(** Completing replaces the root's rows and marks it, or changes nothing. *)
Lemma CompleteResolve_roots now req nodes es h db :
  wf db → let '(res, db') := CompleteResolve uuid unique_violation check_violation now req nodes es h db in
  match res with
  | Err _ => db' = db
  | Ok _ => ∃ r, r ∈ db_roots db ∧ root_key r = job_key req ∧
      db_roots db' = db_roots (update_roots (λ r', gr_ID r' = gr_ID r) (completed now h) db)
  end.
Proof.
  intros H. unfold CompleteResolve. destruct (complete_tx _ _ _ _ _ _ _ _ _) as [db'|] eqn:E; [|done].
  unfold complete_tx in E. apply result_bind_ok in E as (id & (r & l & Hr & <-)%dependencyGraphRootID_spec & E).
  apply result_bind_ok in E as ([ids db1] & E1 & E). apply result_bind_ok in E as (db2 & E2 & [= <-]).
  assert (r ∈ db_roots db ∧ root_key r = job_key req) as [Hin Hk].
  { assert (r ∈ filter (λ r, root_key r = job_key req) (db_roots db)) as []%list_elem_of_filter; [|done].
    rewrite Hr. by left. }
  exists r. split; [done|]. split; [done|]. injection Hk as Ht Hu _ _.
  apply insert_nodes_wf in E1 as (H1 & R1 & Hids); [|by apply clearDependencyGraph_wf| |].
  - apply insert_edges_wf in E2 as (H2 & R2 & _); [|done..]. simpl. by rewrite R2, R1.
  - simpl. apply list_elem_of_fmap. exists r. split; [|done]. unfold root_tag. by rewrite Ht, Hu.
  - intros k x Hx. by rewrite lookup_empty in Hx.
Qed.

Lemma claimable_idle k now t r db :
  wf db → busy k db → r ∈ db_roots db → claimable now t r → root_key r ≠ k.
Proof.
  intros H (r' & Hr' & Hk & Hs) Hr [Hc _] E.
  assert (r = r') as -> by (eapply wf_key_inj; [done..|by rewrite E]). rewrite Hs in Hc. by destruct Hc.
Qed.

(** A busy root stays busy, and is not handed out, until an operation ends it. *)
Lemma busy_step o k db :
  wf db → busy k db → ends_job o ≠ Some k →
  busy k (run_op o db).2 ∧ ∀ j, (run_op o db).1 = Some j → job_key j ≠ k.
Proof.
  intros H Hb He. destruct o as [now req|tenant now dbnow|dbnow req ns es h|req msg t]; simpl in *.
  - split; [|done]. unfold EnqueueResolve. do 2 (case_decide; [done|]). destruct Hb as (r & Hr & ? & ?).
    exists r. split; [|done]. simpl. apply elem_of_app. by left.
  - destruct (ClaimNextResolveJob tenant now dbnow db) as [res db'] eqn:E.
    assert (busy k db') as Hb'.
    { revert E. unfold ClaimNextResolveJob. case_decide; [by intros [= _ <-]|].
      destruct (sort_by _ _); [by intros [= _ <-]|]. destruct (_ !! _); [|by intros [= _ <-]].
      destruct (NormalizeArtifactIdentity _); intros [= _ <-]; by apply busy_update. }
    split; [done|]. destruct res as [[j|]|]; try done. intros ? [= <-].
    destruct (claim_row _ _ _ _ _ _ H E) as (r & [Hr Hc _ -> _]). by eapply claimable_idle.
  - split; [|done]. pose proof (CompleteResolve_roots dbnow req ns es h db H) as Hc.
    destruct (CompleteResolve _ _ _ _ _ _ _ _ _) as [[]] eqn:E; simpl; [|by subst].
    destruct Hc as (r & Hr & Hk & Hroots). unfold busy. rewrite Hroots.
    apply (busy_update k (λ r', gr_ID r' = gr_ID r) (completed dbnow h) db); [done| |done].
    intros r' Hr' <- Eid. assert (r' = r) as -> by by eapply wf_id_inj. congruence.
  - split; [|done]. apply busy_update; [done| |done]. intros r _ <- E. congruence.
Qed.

------

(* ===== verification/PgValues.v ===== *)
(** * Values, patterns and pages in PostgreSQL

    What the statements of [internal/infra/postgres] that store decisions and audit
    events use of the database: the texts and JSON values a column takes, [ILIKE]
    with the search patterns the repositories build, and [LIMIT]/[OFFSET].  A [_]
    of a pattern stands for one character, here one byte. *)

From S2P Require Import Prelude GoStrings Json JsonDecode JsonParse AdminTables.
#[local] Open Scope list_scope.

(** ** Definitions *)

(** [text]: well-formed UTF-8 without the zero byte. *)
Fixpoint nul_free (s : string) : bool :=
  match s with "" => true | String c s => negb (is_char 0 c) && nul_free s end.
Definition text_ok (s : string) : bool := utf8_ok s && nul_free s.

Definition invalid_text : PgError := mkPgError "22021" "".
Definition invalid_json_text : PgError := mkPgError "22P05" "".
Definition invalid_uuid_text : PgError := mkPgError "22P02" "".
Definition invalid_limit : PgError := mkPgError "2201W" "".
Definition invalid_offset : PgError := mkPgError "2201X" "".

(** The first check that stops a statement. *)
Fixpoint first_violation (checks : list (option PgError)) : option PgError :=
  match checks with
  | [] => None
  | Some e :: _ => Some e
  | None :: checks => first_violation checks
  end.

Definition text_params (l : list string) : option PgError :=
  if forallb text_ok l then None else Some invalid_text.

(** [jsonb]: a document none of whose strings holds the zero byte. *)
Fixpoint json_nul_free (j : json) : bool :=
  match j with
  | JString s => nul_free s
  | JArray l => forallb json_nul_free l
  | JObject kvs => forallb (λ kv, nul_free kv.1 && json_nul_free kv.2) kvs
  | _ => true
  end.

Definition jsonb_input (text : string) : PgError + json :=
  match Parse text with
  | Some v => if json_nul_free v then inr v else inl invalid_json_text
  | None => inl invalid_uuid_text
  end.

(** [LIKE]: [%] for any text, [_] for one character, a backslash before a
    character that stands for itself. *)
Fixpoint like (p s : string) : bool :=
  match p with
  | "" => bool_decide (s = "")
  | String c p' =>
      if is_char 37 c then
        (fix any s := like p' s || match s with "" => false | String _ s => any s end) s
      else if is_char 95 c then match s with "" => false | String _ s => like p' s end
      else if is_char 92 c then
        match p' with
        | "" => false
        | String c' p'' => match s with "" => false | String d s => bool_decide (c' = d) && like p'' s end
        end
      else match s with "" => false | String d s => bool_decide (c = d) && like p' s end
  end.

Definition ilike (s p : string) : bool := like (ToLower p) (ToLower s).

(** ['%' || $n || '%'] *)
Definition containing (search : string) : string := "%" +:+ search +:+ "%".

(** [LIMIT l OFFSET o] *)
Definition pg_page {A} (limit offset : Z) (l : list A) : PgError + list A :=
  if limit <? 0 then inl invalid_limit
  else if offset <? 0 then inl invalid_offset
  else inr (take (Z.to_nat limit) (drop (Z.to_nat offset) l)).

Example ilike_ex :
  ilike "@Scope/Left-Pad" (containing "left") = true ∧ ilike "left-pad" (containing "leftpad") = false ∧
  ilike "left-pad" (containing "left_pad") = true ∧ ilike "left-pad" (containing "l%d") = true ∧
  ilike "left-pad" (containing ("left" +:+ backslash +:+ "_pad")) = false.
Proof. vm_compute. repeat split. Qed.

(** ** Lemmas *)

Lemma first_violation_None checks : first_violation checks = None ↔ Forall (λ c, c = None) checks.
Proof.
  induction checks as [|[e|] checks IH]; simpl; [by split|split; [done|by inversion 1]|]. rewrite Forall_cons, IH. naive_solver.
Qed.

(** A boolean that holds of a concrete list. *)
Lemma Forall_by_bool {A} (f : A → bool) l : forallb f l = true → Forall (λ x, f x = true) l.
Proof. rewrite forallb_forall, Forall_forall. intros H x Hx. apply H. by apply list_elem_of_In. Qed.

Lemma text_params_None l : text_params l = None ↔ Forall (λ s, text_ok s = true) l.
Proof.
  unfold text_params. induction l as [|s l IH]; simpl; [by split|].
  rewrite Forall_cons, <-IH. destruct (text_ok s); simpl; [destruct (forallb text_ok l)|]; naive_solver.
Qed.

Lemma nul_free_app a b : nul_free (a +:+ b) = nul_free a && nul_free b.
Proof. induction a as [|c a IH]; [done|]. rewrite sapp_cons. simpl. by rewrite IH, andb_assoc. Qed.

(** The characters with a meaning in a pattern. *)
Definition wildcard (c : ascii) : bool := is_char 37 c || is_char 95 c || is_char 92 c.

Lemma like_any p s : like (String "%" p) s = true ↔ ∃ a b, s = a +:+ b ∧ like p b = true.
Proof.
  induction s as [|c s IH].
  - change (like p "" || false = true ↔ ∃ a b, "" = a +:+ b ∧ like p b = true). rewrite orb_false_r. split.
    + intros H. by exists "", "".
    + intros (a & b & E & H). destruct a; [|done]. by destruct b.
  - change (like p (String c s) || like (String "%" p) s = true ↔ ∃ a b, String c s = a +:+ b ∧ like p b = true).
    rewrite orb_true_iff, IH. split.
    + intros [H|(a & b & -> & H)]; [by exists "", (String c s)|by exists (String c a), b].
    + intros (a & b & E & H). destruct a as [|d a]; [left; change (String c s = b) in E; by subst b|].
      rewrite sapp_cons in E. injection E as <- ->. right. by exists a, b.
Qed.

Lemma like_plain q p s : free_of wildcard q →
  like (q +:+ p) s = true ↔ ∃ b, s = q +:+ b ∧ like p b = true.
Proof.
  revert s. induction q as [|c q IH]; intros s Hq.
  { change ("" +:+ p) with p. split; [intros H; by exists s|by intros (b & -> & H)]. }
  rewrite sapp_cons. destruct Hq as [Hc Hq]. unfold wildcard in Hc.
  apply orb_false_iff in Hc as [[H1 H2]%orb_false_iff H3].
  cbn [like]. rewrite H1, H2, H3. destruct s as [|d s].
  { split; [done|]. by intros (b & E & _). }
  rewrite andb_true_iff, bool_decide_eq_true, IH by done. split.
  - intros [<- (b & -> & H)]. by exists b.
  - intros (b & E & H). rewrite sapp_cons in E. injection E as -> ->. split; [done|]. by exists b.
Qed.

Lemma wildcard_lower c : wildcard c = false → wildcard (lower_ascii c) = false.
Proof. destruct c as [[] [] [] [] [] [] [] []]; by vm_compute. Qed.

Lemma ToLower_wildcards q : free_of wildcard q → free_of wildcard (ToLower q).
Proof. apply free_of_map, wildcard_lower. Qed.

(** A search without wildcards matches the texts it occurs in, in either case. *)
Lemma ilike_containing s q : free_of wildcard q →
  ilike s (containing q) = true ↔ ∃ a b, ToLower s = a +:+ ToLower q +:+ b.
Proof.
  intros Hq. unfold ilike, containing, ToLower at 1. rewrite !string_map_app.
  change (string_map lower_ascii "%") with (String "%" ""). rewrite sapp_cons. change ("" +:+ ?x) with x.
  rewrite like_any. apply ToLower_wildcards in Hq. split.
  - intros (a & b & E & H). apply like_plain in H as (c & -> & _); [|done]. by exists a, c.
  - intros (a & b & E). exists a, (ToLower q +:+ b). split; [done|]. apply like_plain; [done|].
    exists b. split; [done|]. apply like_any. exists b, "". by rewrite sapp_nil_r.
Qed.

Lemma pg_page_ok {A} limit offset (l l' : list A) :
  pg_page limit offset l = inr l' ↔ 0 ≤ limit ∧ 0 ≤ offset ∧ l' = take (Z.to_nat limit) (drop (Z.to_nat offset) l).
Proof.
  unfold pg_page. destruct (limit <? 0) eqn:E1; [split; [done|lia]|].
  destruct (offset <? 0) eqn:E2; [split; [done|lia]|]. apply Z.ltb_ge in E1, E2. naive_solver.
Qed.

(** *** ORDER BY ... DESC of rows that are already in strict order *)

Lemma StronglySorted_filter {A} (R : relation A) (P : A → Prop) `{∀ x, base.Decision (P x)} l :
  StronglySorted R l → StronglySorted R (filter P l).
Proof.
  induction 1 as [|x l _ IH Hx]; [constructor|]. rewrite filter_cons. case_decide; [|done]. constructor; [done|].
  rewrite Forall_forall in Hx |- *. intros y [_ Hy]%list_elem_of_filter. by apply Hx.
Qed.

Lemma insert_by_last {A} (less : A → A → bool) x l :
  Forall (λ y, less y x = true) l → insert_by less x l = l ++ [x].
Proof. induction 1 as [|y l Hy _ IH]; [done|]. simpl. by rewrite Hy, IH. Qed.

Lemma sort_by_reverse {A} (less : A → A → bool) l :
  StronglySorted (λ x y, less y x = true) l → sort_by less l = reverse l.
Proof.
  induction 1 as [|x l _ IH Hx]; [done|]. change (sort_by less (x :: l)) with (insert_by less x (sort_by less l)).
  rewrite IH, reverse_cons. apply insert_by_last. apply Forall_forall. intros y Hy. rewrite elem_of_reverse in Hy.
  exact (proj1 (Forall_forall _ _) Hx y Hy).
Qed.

------

* **WHAT IS REQUIRED**
In the data above, find the line with "(** Completing replaces" and the line with "assert (r ∈ db_roots". Retype both, plus every line between them, exactly.

* **EXERCISE ANSWER**
(** Completing replaces the root's rows and marks it, or changes nothing. *)
Lemma CompleteResolve_roots now req nodes es h db :
  wf db → let '(res, db') := CompleteResolve uuid unique_violation check_violation now req nodes es h db in
  match res with
  | Err _ => db' = db
  | Ok _ => ∃ r, r ∈ db_roots db ∧ root_key r = job_key req ∧
      db_roots db' = db_roots (update_roots (λ r', gr_ID r' = gr_ID r) (completed now h) db)
  end.
Proof.
  intros H. unfold CompleteResolve. destruct (complete_tx _ _ _ _ _ _ _ _ _) as [db'|] eqn:E; [|done].
  unfold complete_tx in E. apply result_bind_ok in E as (id & (r & l & Hr & <-)%dependencyGraphRootID_spec & E).
  apply result_bind_ok in E as ([ids db1] & E1 & E). apply result_bind_ok in E as (db2 & E2 & [= <-]).
  assert (r ∈ db_roots db ∧ root_key r = job_key req) as [Hin Hk].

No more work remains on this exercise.